Records from a dataset:
----

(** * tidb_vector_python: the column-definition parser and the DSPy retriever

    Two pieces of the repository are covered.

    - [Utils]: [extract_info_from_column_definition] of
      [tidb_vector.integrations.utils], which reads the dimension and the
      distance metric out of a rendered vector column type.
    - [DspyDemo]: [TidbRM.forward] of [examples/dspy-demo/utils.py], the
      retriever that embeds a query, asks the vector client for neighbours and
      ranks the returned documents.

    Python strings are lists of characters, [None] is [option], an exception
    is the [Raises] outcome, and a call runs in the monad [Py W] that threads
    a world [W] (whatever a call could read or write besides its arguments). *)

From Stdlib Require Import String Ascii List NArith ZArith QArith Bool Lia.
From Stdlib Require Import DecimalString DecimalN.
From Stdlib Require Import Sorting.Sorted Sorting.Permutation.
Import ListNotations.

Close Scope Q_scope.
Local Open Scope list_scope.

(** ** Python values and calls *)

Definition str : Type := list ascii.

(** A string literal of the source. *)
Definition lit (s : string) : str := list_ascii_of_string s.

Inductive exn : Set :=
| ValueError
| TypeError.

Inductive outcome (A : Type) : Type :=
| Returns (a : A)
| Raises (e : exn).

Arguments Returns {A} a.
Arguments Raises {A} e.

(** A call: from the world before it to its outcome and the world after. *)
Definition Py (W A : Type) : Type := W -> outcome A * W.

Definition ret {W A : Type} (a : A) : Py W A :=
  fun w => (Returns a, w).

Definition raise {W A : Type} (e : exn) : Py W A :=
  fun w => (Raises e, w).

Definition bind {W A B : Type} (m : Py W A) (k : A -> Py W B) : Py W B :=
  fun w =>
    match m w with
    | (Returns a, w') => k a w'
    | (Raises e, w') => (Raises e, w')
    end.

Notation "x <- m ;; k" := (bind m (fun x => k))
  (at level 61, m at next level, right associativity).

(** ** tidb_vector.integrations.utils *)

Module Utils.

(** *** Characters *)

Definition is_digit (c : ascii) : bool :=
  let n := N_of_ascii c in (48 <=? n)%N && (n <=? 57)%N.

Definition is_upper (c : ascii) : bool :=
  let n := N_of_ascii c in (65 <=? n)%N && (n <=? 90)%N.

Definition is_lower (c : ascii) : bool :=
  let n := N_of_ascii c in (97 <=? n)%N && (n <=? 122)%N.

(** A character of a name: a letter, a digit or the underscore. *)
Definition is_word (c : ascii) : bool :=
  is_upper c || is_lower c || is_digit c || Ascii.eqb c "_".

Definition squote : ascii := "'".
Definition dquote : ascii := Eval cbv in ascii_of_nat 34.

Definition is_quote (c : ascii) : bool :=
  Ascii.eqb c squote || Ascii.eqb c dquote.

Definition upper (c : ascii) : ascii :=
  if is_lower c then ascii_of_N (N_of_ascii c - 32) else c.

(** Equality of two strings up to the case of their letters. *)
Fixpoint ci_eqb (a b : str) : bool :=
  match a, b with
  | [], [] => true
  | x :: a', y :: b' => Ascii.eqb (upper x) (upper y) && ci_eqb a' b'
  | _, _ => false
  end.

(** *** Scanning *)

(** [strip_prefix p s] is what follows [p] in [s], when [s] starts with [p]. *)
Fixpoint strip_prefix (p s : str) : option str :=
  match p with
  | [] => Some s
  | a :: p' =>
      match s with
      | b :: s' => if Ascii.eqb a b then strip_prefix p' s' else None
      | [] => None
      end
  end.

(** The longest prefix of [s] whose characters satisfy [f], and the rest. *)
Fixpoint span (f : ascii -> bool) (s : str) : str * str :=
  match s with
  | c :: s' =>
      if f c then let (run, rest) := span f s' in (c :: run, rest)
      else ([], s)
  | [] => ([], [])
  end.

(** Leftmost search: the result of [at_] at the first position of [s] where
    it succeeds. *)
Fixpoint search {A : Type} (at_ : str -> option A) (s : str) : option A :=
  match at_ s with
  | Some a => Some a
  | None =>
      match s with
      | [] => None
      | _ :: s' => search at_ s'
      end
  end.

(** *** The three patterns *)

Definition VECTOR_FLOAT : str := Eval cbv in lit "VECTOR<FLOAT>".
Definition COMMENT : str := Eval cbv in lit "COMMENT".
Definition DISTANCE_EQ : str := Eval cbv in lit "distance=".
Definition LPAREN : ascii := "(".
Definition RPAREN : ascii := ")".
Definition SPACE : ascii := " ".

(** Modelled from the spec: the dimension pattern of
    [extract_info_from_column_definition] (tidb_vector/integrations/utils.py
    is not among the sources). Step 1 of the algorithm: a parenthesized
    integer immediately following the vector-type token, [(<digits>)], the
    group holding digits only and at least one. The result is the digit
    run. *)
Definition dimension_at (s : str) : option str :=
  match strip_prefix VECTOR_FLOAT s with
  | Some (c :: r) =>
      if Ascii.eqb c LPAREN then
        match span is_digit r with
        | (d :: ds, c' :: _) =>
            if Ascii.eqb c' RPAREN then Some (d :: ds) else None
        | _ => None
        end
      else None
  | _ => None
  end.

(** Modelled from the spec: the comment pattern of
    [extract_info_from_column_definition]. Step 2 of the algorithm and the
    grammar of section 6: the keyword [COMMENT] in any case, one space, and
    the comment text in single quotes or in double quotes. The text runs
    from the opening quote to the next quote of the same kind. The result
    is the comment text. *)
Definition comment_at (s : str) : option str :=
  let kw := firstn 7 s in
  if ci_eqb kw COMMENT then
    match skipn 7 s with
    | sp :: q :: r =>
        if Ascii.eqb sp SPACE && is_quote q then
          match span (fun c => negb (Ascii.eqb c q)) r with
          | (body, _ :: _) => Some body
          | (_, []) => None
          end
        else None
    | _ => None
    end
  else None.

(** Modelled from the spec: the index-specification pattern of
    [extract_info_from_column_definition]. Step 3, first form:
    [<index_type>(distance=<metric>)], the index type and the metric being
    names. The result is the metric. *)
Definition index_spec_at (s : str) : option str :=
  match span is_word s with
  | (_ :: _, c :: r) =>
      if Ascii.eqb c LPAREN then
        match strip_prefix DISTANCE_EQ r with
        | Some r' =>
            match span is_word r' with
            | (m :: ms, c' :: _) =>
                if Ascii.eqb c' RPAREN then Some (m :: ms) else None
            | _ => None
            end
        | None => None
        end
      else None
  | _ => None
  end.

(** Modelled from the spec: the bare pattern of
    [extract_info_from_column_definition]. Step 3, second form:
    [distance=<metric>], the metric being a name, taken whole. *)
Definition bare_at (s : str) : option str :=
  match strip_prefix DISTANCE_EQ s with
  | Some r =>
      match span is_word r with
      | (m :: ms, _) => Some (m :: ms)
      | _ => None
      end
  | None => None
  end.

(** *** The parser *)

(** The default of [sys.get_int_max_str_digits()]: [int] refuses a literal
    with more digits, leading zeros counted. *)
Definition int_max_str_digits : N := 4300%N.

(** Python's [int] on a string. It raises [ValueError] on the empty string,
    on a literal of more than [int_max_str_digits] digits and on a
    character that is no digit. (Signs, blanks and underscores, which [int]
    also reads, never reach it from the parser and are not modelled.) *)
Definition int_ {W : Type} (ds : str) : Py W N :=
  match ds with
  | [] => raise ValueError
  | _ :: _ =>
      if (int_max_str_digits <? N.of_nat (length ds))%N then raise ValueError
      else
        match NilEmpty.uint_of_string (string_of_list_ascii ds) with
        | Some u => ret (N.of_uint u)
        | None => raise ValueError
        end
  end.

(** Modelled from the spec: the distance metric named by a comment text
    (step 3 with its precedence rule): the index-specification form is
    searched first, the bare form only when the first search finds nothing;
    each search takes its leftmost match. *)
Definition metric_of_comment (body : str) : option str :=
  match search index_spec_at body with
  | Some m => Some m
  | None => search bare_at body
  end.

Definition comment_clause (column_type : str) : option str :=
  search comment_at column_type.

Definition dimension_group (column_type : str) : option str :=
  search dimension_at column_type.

----

• **Task objective**: Some of the data mentions "Scope". Copy every line where it does.

• **Reply to the task**:
Close Scope Q_scope.
Local Open Scope list_scope.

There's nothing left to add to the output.